MongoDB converts missing data with a null value

So strange. I am trying to use mapreduce to group datetime / metrics under a unique port:

Document Layout:

{ "_id" : ObjectId("5069d68700a2934015000000"), "port_name" : "CL1-A", "metric" : "340.0", "port_number" : "0", "datetime" : ISODate("2012-09-30T13:44:00Z"), "array_serial" : "12345" } 

and mapreduce functions:

 var query = { 'array_serial' : array, 'port_name' : { $in : ports }, 'datetime' : { $gte : from, $lte : to} } var map = function() { emit( { portname : this.port_name } , { datetime : this.datetime, metric : this.metric }); } var reduce = function(key, values) { var res = { dates : [], metrics : [], count : 0} values.forEach(function(value){ res.dates.push(value.datetime); res.metrics.push(value.metric); res.count++; }) return res; } var command = { mapreduce : collection, map : map.toString(), reduce : reduce.toString(), query : query, out : { inline : 1 } } mongoose.connection.db.executeDbCommand(command, function(err, dbres){ if(err) throw err; console.log(dbres.documents); res.json(dbres.documents[0].results); }) 

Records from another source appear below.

(** * Dwebble: the WebSocket server facade over the dwebble_rws engine

    A shallow embedding of [FDwebbleWebSocketServerImpl]
    (Source/Dwebble/WebSocketServer.cpp, Source/Dwebble/DwebbleWebSocketServer.cpp
    and Source/DwebbleWebSocket/WebSocketServer.cpp, which differ only in the
    type of [Config.Subprotocols] and in the spelling of the engine's
    enumerators), and the properties of its lifecycle, of its configuration
    translation, of its event marshaling and of its result mapping.

    The facade is stateful and talks to an external engine through the C
    functions of dwebble_rws.h.  Both are modelled by explicit state passing:
    a state monad over the object's fields, the engine's own state and the
    list of boundary calls made so far. *)

From Stdlib Require Import ZArith NArith List String Ascii Bool Lia.
Import ListNotations.

Local Open Scope string_scope.
Local Open Scope Z_scope.

(** ** Host-side types (DwebbleTypes.h) *)

(** [FString]: the host's text type. *)
Definition FString := string.

(** [TArray<uint8>]. *)
Definition TArray_uint8 := list Byte.byte.

(** [enum class EDwebbleWSEventType : uint8]. *)
Inductive EEventType :=
| None_            (* None = 0 *)
| ClientConnected  (* = 1 *)
| ClientDisconnected (* = 2 *)
| MessageReceived  (* = 3 *)
| Error.           (* = 4 *)

(** [enum class EDwebbleWSResult : uint8]. *)
Inductive EResult :=
| Ok               (* = 0 *)
| InvalidHandle    (* = 1 *)
| InvalidParam     (* = 2 *)
| AlreadyRunning   (* = 3 *)
| NotRunning       (* = 4 *)
| BindFailed       (* = 5 *)
| TlsError         (* = 6 *)
| RuntimeError     (* = 7 *)
| SendFailed       (* = 8 *)
| ConnectionClosed. (* = 9 *)

(** [struct FDwebbleWSEvent]. *)
Record FEvent := {
  EventType : EEventType;
  ConnectionId : N;          (* uint64 *)
  Data : TArray_uint8;
  ErrorMessage : FString
}.

(** The default-constructed event. *)
Definition FEvent_default : FEvent :=
  {| EventType := None_; ConnectionId := 0%N; Data := []; ErrorMessage := "" |}.

(** ** The engine boundary (dwebble_rws.h) *)

(** [DwebbleWSServerHandle]: an opaque pointer; [nullptr] is address 0. *)
Definition DwebbleWSServerHandle := N.
Definition nullptr : DwebbleWSServerHandle := 0%N.

(** [struct DwebbleWSServerConfig].  A [const char*] field is [None] when the
    pointer is null and [Some s] when it points to the C string [s]. *)
Record DwebbleWSServerConfig := {
  port : Z;                          (* uint16_t *)
  bind_address : option string;
  subprotocols : option string;
  tls_cert_path : option string;
  tls_key_path : option string
}.

(** [struct DwebbleWSEvent], as filled in by [dwebble_rws_server_poll].
    [data] is the engine-owned buffer behind the pointer ([None] when null)
    and [data_len] the length the engine reports for it. *)
Record DwebbleWSEvent := {
  event_type : Z;                    (* enum DwebbleWSEventType : int32 *)
  connection_id : N;                 (* uint64_t *)
  data : option (list Byte.byte);
  data_len : Z;
  error_message : option string
}.

(** The enumerators of [DwebbleWSResult] and [DwebbleWSEventType] (spelled
    [DWEBBLE_RESULT_*] and [DwebbleWSResult::Ok], ... in the two other copies
    of the facade).  dwebble_rws.h, which gives them their values, is
    generated by the engine's build and is not in the plugin's Source tree, so
    the values are kept abstract.  The two [switch] statements of the facade
    compile only when their case labels are pairwise different, which is what
    the two [NoDup] fields record. *)
Class DwebbleRwsHeader := {
  DWEBBLE_WS_RESULT_OK : Z;
  DWEBBLE_WS_RESULT_INVALID_HANDLE : Z;
  DWEBBLE_WS_RESULT_INVALID_PARAM : Z;
  DWEBBLE_WS_RESULT_ALREADY_RUNNING : Z;
  DWEBBLE_WS_RESULT_NOT_RUNNING : Z;
  DWEBBLE_WS_RESULT_BIND_FAILED : Z;
  DWEBBLE_WS_RESULT_TLS_ERROR : Z;
  DWEBBLE_WS_RESULT_RUNTIME_ERROR : Z;
  DWEBBLE_WS_RESULT_SEND_FAILED : Z;
  DWEBBLE_WS_RESULT_CONNECTION_CLOSED : Z;
  DWEBBLE_WS_EVENT_TYPE_NONE : Z;
  DWEBBLE_WS_EVENT_TYPE_CLIENT_CONNECTED : Z;
  DWEBBLE_WS_EVENT_TYPE_CLIENT_DISCONNECTED : Z;
  DWEBBLE_WS_EVENT_TYPE_MESSAGE_RECEIVED : Z;
  DWEBBLE_WS_EVENT_TYPE_ERROR : Z;
  DwebbleWSResult_distinct : NoDup
    [ DWEBBLE_WS_RESULT_OK; DWEBBLE_WS_RESULT_INVALID_HANDLE;
      DWEBBLE_WS_RESULT_INVALID_PARAM; DWEBBLE_WS_RESULT_ALREADY_RUNNING;
      DWEBBLE_WS_RESULT_NOT_RUNNING; DWEBBLE_WS_RESULT_BIND_FAILED;
      DWEBBLE_WS_RESULT_TLS_ERROR; DWEBBLE_WS_RESULT_RUNTIME_ERROR;
      DWEBBLE_WS_RESULT_SEND_FAILED; DWEBBLE_WS_RESULT_CONNECTION_CLOSED ];
  DwebbleWSEventType_distinct : NoDup
    [ DWEBBLE_WS_EVENT_TYPE_NONE; DWEBBLE_WS_EVENT_TYPE_CLIENT_CONNECTED;
      DWEBBLE_WS_EVENT_TYPE_CLIENT_DISCONNECTED;
      DWEBBLE_WS_EVENT_TYPE_MESSAGE_RECEIVED; DWEBBLE_WS_EVENT_TYPE_ERROR ]
}.

(** The ten enumerators of [DwebbleWSResult] that the facade knows by name. *)
Definition DwebbleWSResult_labels `{DwebbleRwsHeader} : list Z :=
  [ DWEBBLE_WS_RESULT_OK; DWEBBLE_WS_RESULT_INVALID_HANDLE;
    DWEBBLE_WS_RESULT_INVALID_PARAM; DWEBBLE_WS_RESULT_ALREADY_RUNNING;
    DWEBBLE_WS_RESULT_NOT_RUNNING; DWEBBLE_WS_RESULT_BIND_FAILED;
    DWEBBLE_WS_RESULT_TLS_ERROR; DWEBBLE_WS_RESULT_RUNTIME_ERROR;
    DWEBBLE_WS_RESULT_SEND_FAILED; DWEBBLE_WS_RESULT_CONNECTION_CLOSED ].

(** The engine's functions.  The engine keeps state of its own (sockets,
    queues), of a type the facade never sees; every function takes that state
    and gives back the new one next to its C return value.
    [dwebble_rws_server_poll] returns [bool] and fills its out-parameter:
    [Some ev] stands for [true] with [ev] written, [None] for [false]. *)
Record Engine := {
  engine_state : Type;
  dwebble_rws_server_create :
    DwebbleWSServerConfig -> engine_state -> DwebbleWSServerHandle * engine_state;
  dwebble_rws_server_start :
    DwebbleWSServerHandle -> engine_state -> Z * engine_state;
  dwebble_rws_server_stop :
    DwebbleWSServerHandle -> engine_state -> Z * engine_state;
  dwebble_rws_server_destroy :
    DwebbleWSServerHandle -> engine_state -> engine_state;
  dwebble_rws_server_get_port :
    DwebbleWSServerHandle -> engine_state -> Z * engine_state;
  dwebble_rws_server_get_connection_count :
    DwebbleWSServerHandle -> engine_state -> Z * engine_state;
  dwebble_rws_server_info :
    DwebbleWSServerHandle -> engine_state -> option string * engine_state;
  dwebble_rws_free_string : string -> engine_state -> engine_state;
  dwebble_rws_server_send :
    DwebbleWSServerHandle -> N -> list Byte.byte -> engine_state -> Z * engine_state;
  dwebble_rws_server_send_text :
    DwebbleWSServerHandle -> N -> string -> engine_state -> Z * engine_state;
  dwebble_rws_server_disconnect :
    DwebbleWSServerHandle -> N -> engine_state -> Z * engine_state;
  dwebble_rws_server_poll :
    DwebbleWSServerHandle -> engine_state -> option DwebbleWSEvent * engine_state
}.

If a small number of records are requested, say 5 or 10 or even 60, I get all the data back that I expect. Large queries return truncated values ​​....


I just did a few more tests and seemed to limit the output of the record to 100? This is small data, and when I run the request for a 24-hour period, I would expect 1440 entries ... I just ran it 80.: \

Is this expected? I do not indicate a restriction wherever I say ...


Additional data:

The query for records from 2012-10-01T23: 00 - 2012-10-02T00: 39 (100 minutes) is returned correctly:

 [ { "_id": { "portname": "CL1-A" }, "value": { "dates": [ "2012-10-01T23:00:00.000Z", "2012-10-01T23:01:00.000Z", "2012-10-01T23:02:00.000Z", ...cut... "2012-10-02T00:37:00.000Z", "2012-10-02T00:38:00.000Z", "2012-10-02T00:39:00.000Z" ], "metrics": [ "1596.0", "1562.0", "1445.0", ...cut... "774.0", "493.0", "342.0" ], "count": 100 } } ] 

... add one more minute to the request 2012-10-01T23: 00 - 2012-10-02T00: 39 (101 minutes):

 [ { "_id": { "portname": "CL1-A" }, "value": { "dates": [ null, "2012-10-02T00:40:00.000Z" ], "metrics": [ null, "487.0" ], "count": 2 } } ] 

the dbres.documents object shows the correct expected emitted records:

 [ { results: [ [Object] ], timeMillis: 8, counts: { input: 101, emit: 101, reduce: 2, output: 1 }, ok: 1 } ] 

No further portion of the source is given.